━━ DATA SECTION

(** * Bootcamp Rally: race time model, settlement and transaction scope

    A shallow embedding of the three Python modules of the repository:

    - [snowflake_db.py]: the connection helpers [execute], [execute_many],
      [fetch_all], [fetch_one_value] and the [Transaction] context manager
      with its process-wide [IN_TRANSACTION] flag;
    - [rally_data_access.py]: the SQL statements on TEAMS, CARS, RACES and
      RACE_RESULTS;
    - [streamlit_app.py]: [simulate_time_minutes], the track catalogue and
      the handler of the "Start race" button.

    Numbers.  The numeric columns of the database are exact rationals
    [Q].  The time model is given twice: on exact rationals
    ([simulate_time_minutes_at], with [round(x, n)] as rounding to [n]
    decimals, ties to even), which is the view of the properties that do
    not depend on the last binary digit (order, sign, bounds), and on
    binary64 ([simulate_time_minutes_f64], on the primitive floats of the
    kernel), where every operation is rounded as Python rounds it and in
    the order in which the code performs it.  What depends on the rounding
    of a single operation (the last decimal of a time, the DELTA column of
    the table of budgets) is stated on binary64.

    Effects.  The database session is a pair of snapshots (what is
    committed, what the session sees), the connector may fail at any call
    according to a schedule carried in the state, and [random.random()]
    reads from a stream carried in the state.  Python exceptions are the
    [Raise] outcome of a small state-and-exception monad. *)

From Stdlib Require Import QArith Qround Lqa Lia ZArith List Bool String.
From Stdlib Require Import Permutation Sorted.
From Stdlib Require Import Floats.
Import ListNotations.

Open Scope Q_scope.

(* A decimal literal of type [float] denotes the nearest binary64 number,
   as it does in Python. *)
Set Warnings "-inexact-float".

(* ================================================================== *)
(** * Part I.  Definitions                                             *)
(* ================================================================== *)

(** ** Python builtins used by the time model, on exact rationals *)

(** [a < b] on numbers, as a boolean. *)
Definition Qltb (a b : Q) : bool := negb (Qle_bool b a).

━━━━
━━ DATA SECTION

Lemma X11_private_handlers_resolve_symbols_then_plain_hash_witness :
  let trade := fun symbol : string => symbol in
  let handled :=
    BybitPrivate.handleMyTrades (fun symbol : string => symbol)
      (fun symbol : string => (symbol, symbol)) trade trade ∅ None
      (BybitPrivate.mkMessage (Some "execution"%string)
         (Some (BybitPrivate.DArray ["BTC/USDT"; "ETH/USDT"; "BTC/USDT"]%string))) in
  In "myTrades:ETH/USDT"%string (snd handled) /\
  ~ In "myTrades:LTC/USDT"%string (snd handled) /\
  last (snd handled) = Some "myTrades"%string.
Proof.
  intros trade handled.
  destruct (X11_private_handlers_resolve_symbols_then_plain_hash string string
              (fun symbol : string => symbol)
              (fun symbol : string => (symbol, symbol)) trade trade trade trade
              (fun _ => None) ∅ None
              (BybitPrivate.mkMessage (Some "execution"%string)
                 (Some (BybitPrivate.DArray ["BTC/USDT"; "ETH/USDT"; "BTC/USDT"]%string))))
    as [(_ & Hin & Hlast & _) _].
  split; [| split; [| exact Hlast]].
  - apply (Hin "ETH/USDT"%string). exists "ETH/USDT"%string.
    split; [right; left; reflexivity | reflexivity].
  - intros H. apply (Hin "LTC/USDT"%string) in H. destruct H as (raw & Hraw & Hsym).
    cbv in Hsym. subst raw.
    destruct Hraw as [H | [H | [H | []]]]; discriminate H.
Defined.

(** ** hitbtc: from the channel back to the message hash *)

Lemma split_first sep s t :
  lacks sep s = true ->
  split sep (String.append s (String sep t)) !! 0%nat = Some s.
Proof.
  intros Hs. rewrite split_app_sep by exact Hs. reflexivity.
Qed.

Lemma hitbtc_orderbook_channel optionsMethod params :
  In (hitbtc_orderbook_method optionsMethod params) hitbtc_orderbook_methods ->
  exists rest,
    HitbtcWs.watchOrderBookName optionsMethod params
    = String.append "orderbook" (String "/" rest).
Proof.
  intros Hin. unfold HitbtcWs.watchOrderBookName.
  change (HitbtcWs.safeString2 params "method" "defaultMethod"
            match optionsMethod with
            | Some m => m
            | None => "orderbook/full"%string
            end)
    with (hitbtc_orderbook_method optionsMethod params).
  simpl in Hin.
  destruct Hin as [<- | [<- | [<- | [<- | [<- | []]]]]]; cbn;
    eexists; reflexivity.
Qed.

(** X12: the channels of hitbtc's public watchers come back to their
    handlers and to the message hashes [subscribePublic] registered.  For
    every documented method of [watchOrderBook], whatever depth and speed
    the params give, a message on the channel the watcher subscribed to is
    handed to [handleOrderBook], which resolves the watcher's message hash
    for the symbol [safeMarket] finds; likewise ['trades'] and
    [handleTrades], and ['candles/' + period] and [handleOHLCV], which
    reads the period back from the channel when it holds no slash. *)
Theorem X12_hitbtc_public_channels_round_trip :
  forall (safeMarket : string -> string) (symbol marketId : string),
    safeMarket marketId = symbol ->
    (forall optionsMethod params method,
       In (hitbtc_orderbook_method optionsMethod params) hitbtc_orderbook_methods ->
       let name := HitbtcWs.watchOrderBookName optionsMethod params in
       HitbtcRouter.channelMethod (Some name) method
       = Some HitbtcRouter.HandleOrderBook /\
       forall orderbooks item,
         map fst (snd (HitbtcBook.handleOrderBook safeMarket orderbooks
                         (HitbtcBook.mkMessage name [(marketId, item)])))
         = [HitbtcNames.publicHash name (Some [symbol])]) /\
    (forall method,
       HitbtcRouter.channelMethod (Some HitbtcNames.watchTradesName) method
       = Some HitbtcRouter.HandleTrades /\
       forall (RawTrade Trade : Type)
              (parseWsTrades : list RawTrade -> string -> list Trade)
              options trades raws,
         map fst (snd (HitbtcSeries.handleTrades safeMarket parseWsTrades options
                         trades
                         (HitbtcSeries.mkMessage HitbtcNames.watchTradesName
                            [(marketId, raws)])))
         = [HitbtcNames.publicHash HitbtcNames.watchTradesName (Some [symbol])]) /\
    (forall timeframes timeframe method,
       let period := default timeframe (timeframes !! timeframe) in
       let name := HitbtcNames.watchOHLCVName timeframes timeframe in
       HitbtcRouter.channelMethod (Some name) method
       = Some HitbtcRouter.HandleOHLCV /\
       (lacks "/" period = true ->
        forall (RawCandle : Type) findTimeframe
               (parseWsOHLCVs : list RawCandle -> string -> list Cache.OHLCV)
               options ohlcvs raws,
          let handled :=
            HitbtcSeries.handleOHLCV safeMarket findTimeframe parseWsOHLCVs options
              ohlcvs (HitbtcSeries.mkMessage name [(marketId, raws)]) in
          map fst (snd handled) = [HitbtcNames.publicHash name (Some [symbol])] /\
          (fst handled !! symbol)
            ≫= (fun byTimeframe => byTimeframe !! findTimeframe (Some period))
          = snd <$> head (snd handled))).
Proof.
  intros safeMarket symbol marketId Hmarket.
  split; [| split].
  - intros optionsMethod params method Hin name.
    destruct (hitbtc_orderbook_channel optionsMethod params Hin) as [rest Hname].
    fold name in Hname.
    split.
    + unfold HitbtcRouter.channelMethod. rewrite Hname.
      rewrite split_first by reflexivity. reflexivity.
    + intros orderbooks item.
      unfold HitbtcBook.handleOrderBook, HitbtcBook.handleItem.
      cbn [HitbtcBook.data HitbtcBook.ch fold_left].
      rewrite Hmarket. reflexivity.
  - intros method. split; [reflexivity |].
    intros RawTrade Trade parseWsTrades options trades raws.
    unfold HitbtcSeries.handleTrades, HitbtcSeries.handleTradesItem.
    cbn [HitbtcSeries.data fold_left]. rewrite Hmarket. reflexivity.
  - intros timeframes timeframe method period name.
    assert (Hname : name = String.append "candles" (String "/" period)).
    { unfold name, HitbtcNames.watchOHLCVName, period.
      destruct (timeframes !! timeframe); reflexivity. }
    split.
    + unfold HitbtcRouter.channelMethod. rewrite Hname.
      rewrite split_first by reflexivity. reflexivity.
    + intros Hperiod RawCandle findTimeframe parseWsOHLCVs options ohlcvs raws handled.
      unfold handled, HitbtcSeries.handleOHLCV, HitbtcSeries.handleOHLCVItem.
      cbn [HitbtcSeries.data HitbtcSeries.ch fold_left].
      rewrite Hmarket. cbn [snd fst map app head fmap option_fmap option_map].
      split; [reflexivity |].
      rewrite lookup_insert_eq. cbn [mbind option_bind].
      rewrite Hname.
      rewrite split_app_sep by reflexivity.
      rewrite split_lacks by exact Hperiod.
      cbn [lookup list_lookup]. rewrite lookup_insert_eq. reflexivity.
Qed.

━━━━

WORK TASK: Above are the records; from them, give again exactly the lines from the one containing "snapshots (what is" through the one containing "reads from a", both included.

SOLUTION:
    Effects.  The database session is a pair of snapshots (what is
    committed, what the session sees), the connector may fail at any call
    according to a schedule carried in the state, and [random.random()]
    reads from a stream carried in the state.  Python exceptions are the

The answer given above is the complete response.